Establish whether the relative-entropy-based convergence framework developed for the overdamped Langevin algorithm by Vempala and Wibisono can be adapted to the kinetic (underdamped) Langevin algorithm. Specifically, prove convergence guarantees for the kinetic Langevin algorithm (the Euler discretization of the underdamped Langevin diffusion with friction parameter β and time step η) measured in relative entropy under the assumption that the target distribution μ satisfies a log-Sobolev inequality, with both the warm-start condition and the error quantified in relative entropy.

Background

The paper establishes non-asymptotic total variation bounds for the kinetic (underdamped) Langevin algorithm under Poincaré and gradient-Lipschitz assumptions on the target measure μ, leveraging hypocoercive estimates and a discretization analysis.
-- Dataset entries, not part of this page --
(** The pipeline takes a control message. *)
Definition do_control (x : nat) (n : Net) : Net :=
  match n_transports n !! x with
  | None => n
  | Some t =>
      match recv (tr_controlCh t) with
      | RecvValue _ c => set_transports (<[x := set_controlCh c t]> (n_transports n)) n
      | _ => n
      end
  end.

(** What the peers do with their ends. *)
Inductive PeerAct := PLine (m : option ControlMessage) | PFrame (f : bytes) | PEof.

Definition peer_write (a : PeerAct) (st : Stream) : Stream :=
  match a with
  | PLine m => mkStream (st_host st) (st_proto st) (st_peer st) (st_lines st ++ [m]) (st_frames st) (st_eof st) (st_closed st)
  | PFrame f => mkStream (st_host st) (st_proto st) (st_peer st) (st_lines st) (st_frames st ++ [f]) (st_eof st) (st_closed st)
  | PEof => mkStream (st_host st) (st_proto st) (st_peer st) (st_lines st) (st_frames st) true (st_closed st)
  end.

Inductive top :=
| TArrive (h : nat) (p q : string) | THandlerSend (i : nat) | TPeer (s : nat) (a : PeerAct)
| TNew (h : nat) (q : string) | TTake (x : nat) (b : bool) | TWaitClosed (x : nat) (b : bool)
| TRead (x : nat) (b e : bool) | TSendControl (x : nat) | TSendClosed (x : nat)
| TForceClose (x : nat) (b : bool) | TClose (x : nat) | TControl (x : nat).

Definition net_do (o : top) (n : Net) : option Net :=
  match o with
  | TArrive h p q => Some (do_arrive h p q n)
  | THandlerSend i => Some (do_handler_send i n)
  | TPeer s a => Some (set_streams (alter (peer_write a) s (n_streams n)) n)
  | TNew h q => Some (do_new h q n)
  | TTake x b => Some (do_take x b n)
  | TWaitClosed x b => do_wait_closed x b n
  | TRead x b e => do_read x b e n
  | TSendControl x => do_send_control x n
  | TSendClosed x => do_send_closed x n
  | TForceClose x b => Some (do_force_close x b n)
  | TClose x => Some (do_close x n)
  | TControl x => Some (do_control x n)
  end.

Fixpoint net_run (os : list top) (n : Net) : option Net :=
  match os with
  | [] => Some n
  | o :: os => n ← net_do o n; net_run os n
  end.

(** ** Invariant *)

Definition proto_of (b : bool) : string := if b then AudioMediaProtocol else AudioControlProtocol.

Definition stream_at (n : Net) (loc s : nat) : Prop :=
  ∃ st, n_streams n !! s = Some st ∧ reg_lookup (n_reg n) (st_host st) (st_proto st) (st_peer st) = Some loc.

Definition reader_at (n : Net) (loc x : nat) (b : bool) : Prop :=
  ∃ t, n_transports n !! x = Some t ∧ reg_lookup (n_reg n) (tr_host t) (proto_of b) (tr_peer t) = Some loc.

(** The stream a reader holds. *)
Definition holds_stream (r : Reader) (s : nat) : Prop := r = RRead s ∨ ∃ m, r = RSend s m.

Definition deposited (n : Net) (loc : nat) : list nat := (filter (fun e => e.1 = loc) (n_sent n)).*2.
Definition taken (n : Net) (loc : nat) : list nat := (filter (fun e => e.1.1 = loc) (n_taken n)).*1.*2.

(** The control channel is closed by the control reader's return, once. *)
Definition trans_ok (t : Transport) : Prop :=
  ch_closed (tr_controlCh t) = tr_once t ∧ (tr_once t = true <-> tr_ctl t = RDone).

Record ninv (n : Net) : Prop := {
  ni_reg : reg_ok (n_reg n);
  ni_next : rg_next (n_reg n) = length (n_chans n);
  ni_trans : ∀ x t, n_transports n !! x = Some t -> trans_ok t;
  ni_fifo : ∀ loc c, n_chans n !! loc = Some c -> deposited n loc = taken n loc ++ ch_buf c;
  ni_streams : ∀ loc s, (loc, s) ∈ n_handlers n ++ n_sent n -> stream_at n loc s;
  ni_once : NoDup (n_handlers n ++ n_sent n).*2;
  ni_wait : ∀ x t b loc, n_transports n !! x = Some t -> reader b t = RWait loc -> reader_at n loc x b;
  ni_taken : ∀ loc s x b, (loc, s, (x, b)) ∈ n_taken n -> (loc, s) ∈ n_sent n ∧ reader_at n loc x b;
  ni_readers : NoDup (n_taken n).*2;
  ni_waiting : ∀ x t b loc, n_transports n !! x = Some t -> reader b t = RWait loc -> (x, b) ∉ (n_taken n).*2;
  ni_hold : ∀ x t b s, n_transports n !! x = Some t -> holds_stream (reader b t) s -> ∃ loc, (loc, s, (x, b)) ∈ n_taken n }.

Lemma reader_set_same b r t : reader b (set_reader b r t) = r.
Proof. by destruct b. Qed.

Lemma reader_set_other b b' r t : b ≠ b' -> reader b' (set_reader b r t) = reader b' t.
Proof. by destruct b, b'. Qed.

Lemma net_init_ok : ninv net_init.
Proof.
  split; cbn; try done; try (by intros; constructor); try (by intros; apply elem_of_nil in H); try (by intros x t; rewrite lookup_nil).
Qed.

Definition st_key (st : Stream) : nat * string * string := (st_host st, st_proto st, st_peer st).

(** A step of one transport and of the contents of the streams. *)
Lemma ninv_update n n' x t t' :
  ninv n -> n_transports n !! x = Some t -> n_transports n' = <[x := t']> (n_transports n) ->
  n_reg n' = n_reg n -> n_chans n' = n_chans n -> n_handlers n' = n_handlers n -> n_sent n' = n_sent n ->
  n_taken n' = n_taken n -> (∀ s, st_key <$> n_streams n' !! s = st_key <$> n_streams n !! s) ->
  tr_host t' = tr_host t -> tr_peer t' = tr_peer t -> trans_ok t' ->
  (∀ b loc, reader b t' = RWait loc -> reader b t = RWait loc) ->
  (∀ b s, holds_stream (reader b t') s -> holds_stream (reader b t) s) ->
  ninv n'.
Proof.
  intros [] Hx Ht Hr Hc Hh Hs Hk Hst Hho Hpe Hok Hw Hho'.
  assert (∀ loc s, stream_at n loc s -> stream_at n' loc s) as Hsa.
  { intros loc s (st & Hls & Hreg). specialize (Hst s). rewrite Hls in Hst. cbn in Hst.
    destruct (n_streams n' !! s) as [st'|] eqn:E; [|done]. cbn in Hst. injection Hst as H1 H2 H3.
    exists st'. by rewrite E, Hr, H1, H2, H3. }
  assert (∀ loc y b, reader_at n loc y b -> reader_at n' loc y b) as Hra.
  { intros loc y b (t0 & Hy & Hreg). unfold reader_at. rewrite Ht, Hr. destruct (decide (x = y)) as [<-|Hne].
    - exists t'. rewrite list_lookup_insert_eq by (by eapply lookup_lt_Some). split; [done|].
      rewrite Hho, Hpe. by simplify_eq.
    - exists t0. by rewrite list_lookup_insert_ne. }
  assert (∀ y t0, n_transports n' !! y = Some t0 -> (y = x ∧ t0 = t') ∨ n_transports n !! y = Some t0) as Hget.
  { intros y t0. rewrite Ht. intros Hy. apply list_lookup_insert_Some in Hy. naive_solver. }
  split; rewrite ?Hr, ?Hc, ?Hh, ?Hs, ?Hk; try done.
  - intros y t0 [[-> ->]|Hy]%Hget; [done|by eapply ni_trans0].
  - intros loc c. unfold deposited, taken. rewrite Hs, Hk. apply ni_fifo0.
  - intros loc s Hin. apply Hsa. by apply ni_streams0.
  - intros y t0 b loc [[-> ->]|Hy]%Hget Hwt; apply Hra; [eapply ni_wait0; [done|by apply Hw]|by eapply ni_wait0].
  - intros loc s y b Hin. destruct (ni_taken0 _ _ _ _ Hin). split; [done|by apply Hra].
  - intros y t0 b loc [[-> ->]|Hy]%Hget Hwt; [eapply ni_waiting0; [done|by apply Hw]|by eapply ni_waiting0].
  - intros y t0 b s [[-> ->]|Hy]%Hget Hhd; [eapply ni_hold0; [done|by apply Hho']|by eapply ni_hold0].
Qed.

(** The same when no transport changes. *)
Lemma ninv_streams n f s : ninv n -> (∀ st, st_key (f st) = st_key st) ->
  ninv (set_streams (alter f s (n_streams n)) n).
Proof.
  intros [] Hf.
  assert (∀ loc s', stream_at n loc s' -> stream_at (set_streams (alter f s (n_streams n)) n) loc s') as Hsa.
  { intros loc s' (st & Hls & Hreg). destruct (decide (s = s')) as [<-|Hne].
    - exists (f st). cbn. rewrite list_lookup_alter_eq, Hls. split; [done|].
      specialize (Hf st). unfold st_key in Hf. by injection Hf as -> -> ->.
    - exists st. cbn. by rewrite list_lookup_alter_ne. }
  split; try done. intros loc s' Hin. apply Hsa. by apply ni_streams0.
Qed.

Lemma alter_key (f : Stream -> Stream) (l : list Stream) s s' : (∀ st, st_key (f st) = st_key st) ->
  st_key <$> alter f s l !! s' = st_key <$> l !! s'.
Proof.
  intros Hf. destruct (decide (s = s')) as [<-|Hne]; [|by rewrite list_lookup_alter_ne].
  rewrite list_lookup_alter_eq. destruct (l !! s); cbn; [|done]. by rewrite Hf.
Qed.

Lemma insert_key (l : list Stream) s st st' s' : l !! s = Some st -> st_key st' = st_key st ->
  st_key <$> <[s := st']> l !! s' = st_key <$> l !! s'.
Proof.
  intros Hl Hk. destruct (decide (s = s')) as [<-|Hne]; [|by rewrite list_lookup_insert_ne].
  rewrite list_lookup_insert_eq, Hl by (by eapply lookup_lt_Some). cbn. by rewrite Hk.
Qed.
(* ===== verification/CallPipe.v ===== *)
(** * Following a call over IPC ([internal/ipc/methods/calls.go], [pipeStateChanges])

    [calls.start] and [calls.attach] subscribe to the session, emit its current
    state as a first event and then forward the session's events from a
    goroutine. [pipe_step] interleaves that code with everything that may happen
    to the session ([CallSession.sys_step]) and with the end of the connection.
    The subscription's channel is private to the goroutine, which is the
    condition [private] on the other steps. *)
From S2P Require Import Prelude GoChan CallSession.
#[local] Open Scope list_scope.

(** Where [pipeStateChanges] stands; [current] is the state of the first event. *)
Inductive PipePC :=
| PpStart
| PpSubscribed (id l : nat)
| PpLoop (id l : nat) (current : string) (first : bool)
| PpExit (id : nat)
| PpReturned.

Record Pipe := mkPipe {
  pp_sys : Sys;
  pp_pc : PipePC;
  pp_done : bool;                   (* conn.Done() is closed *)
  pp_out : list StateChange }.      (* the events written on the connection *)

Definition sess (p : Pipe) : Session := sys_sess (pp_sys p).
Definition set_sess (s : Session) (p : Pipe) : Pipe :=
  mkPipe (mkSys s (sys_pending (pp_sys p))) (pp_pc p) (pp_done p) (pp_out p).
Definition set_pc (pc : PipePC) (p : Pipe) : Pipe := mkPipe (pp_sys p) pc (pp_done p) (pp_out p).

(** [conn.EmitEvent]: nothing is written once the connection is done. *)
Definition emit (ev : StateChange) (p : Pipe) : Pipe :=
  mkPipe (pp_sys p) (pp_pc p) (pp_done p) (if pp_done p then pp_out p else pp_out p ++ [ev]).

Definition ended : string := State_String StateEnded.

(** The synthetic event. *)
Definition snapshot (now : Z) (s : Session) : StateChange := state_change s (s_state s) now "".

Definition pipe_subscribe (p : Pipe) : Pipe :=
  match pp_pc p with
  | PpStart => let '(s, id, l) := Subscribe (sess p) in set_pc (PpSubscribed id l) (set_sess s p)
  | _ => p
  end.

Definition pipe_snapshot (now : Z) (p : Pipe) : Pipe :=
  match pp_pc p with
  | PpSubscribed id l =>
      let current := snapshot now (sess p) in
      set_pc (if decide (ev_State current = ended) then PpExit id else PpLoop id l (ev_State current) true)
        (emit current p)
  | _ => p
  end.

(** An event arrives: a first event in the state just emitted is dropped. *)
Definition pipe_event (ev : StateChange) (p : Pipe) : Pipe :=
  match pp_pc p with
  | PpLoop id l current first =>
      if decide (first = true ∧ ev_State ev = current) then set_pc (PpLoop id l current false) p
      else set_pc (if decide (ev_State ev = ended) then PpExit id else PpLoop id l current false) (emit ev p)
  | _ => p
  end.

Definition pipe_recv (p : Pipe) : Pipe :=
  match pp_pc p with
  | PpLoop _ l _ _ =>
      match session_recv l (sess p) with
      | Some (ev, s) => pipe_event ev (set_sess s p)
      | None => p
      end
  | _ => p
  end.

Definition pipe_quit (p : Pipe) : Pipe :=
  match pp_pc p with
  | PpLoop id _ _ _ => if pp_done p then set_pc (PpExit id) p else p
  | _ => p
  end.

(** The deferred [Unsubscribe]; [None] is a panic. *)
Definition pipe_unsubscribe (p : Pipe) : option Pipe :=
  match pp_pc p with
  | PpExit id => s ← Unsubscribe id (sess p); Some (set_pc PpReturned (set_sess s p))
  | _ => Some p
  end.

Inductive pop := PSubscribe | PSnapshot (now : Z) | PRecv | PQuit | PUnsubscribe.

Definition pipe_do (o : pop) (p : Pipe) : option Pipe :=
  match o with
  | PSubscribe => Some (pipe_subscribe p)
  | PSnapshot now => Some (pipe_snapshot now p)
  | PRecv => Some (pipe_recv p)
  | PQuit => Some (pipe_quit p)
  | PUnsubscribe => pipe_unsubscribe p
  end.

Fixpoint pipe_run (os : list pop) (p : Pipe) : option Pipe :=
  match os with
  | [] => Some p
  | o :: os => p ← pipe_do o p; pipe_run os p
  end.

(** Nobody else reads the subscription's channel or gives the subscription up. *)
Definition private (p : Pipe) (y : Sys) : Prop :=
  match pp_pc p with
  | PpSubscribed id l | PpLoop id l _ _ =>
      subs (s_hub (sys_sess y)) !! id = Some l ∧
      ∀ c c', heap (s_hub (sess p)) !! l = Some c -> heap (s_hub (sys_sess y)) !! l = Some c' ->
        length (ch_buf c) <= length (ch_buf c')
  | _ => True
  end.

Inductive pipe_step : Pipe -> Pipe -> Prop :=
| pst_own o p p' : pipe_do o p = Some p' -> pipe_step p p'
| pst_session y p : sys_step (pp_sys p) y -> private p y ->
    pipe_step p (mkPipe y (pp_pc p) (pp_done p) (pp_out p))
| pst_done p : pipe_step p (mkPipe (pp_sys p) (pp_pc p) true (pp_out p)).

Definition pipe_init (y : Sys) : Pipe := mkPipe y PpStart false [].

(** ** Invariant *)

Definition sbuf (y : Sys) (l : nat) : list StateChange :=
  default [] (ch_buf <$> heap (s_hub (sys_sess y)) !! l).

Definition told (p : Pipe) : Prop :=
  pp_done p = true ∨ ∃ ev, last (pp_out p) = Some ev ∧ ev_State ev = ended.

(** In the loop the end of a call is emitted or still to come. *)
Definition pc_inv (p : Pipe) : Prop :=
  match pp_pc p with
  | PpStart => pp_out p = []
  | PpSubscribed id l => pp_out p = [] ∧ subs (s_hub (sess p)) !! id = Some l
  | PpLoop id l current first =>
      subs (s_hub (sess p)) !! id = Some l ∧ (pp_done p = true ∨ pp_out p ≠ []) ∧
      events_ok (sess p) (tail (pp_out p) ++ sbuf (pp_sys p) l ++ sys_pending (pp_sys p)) ∧
      (s_state (sess p) = StateEnded ->
       ∃ ev, ev ∈ sbuf (pp_sys p) l ++ sys_pending (pp_sys p) ∧ ev_State ev = ended) ∧ current ≠ ended
  | PpExit _ | PpReturned => NoDup (ev_State <$> tail (pp_out p)) ∧ told p
  end.

Definition pipe_inv (p : Pipe) : Prop := sys_ok (pp_sys p) ∧ pc_inv p.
The authors note a loss of regularity from hypothesis to conclusion (chi-square warm start leading to total variation bounds) and express interest in stronger conclusions measured by chi-square or relative entropy.

They highlight that in the overdamped Langevin setting, Vempala and Wibisono proved analogous results in relative entropy under a log-Sobolev assumption. The open question is whether such relative-entropy-based analysis extends to the kinetic Langevin algorithm, which is inherently degenerate and requires hypocoercive techniques, making a direct adaptation nontrivial.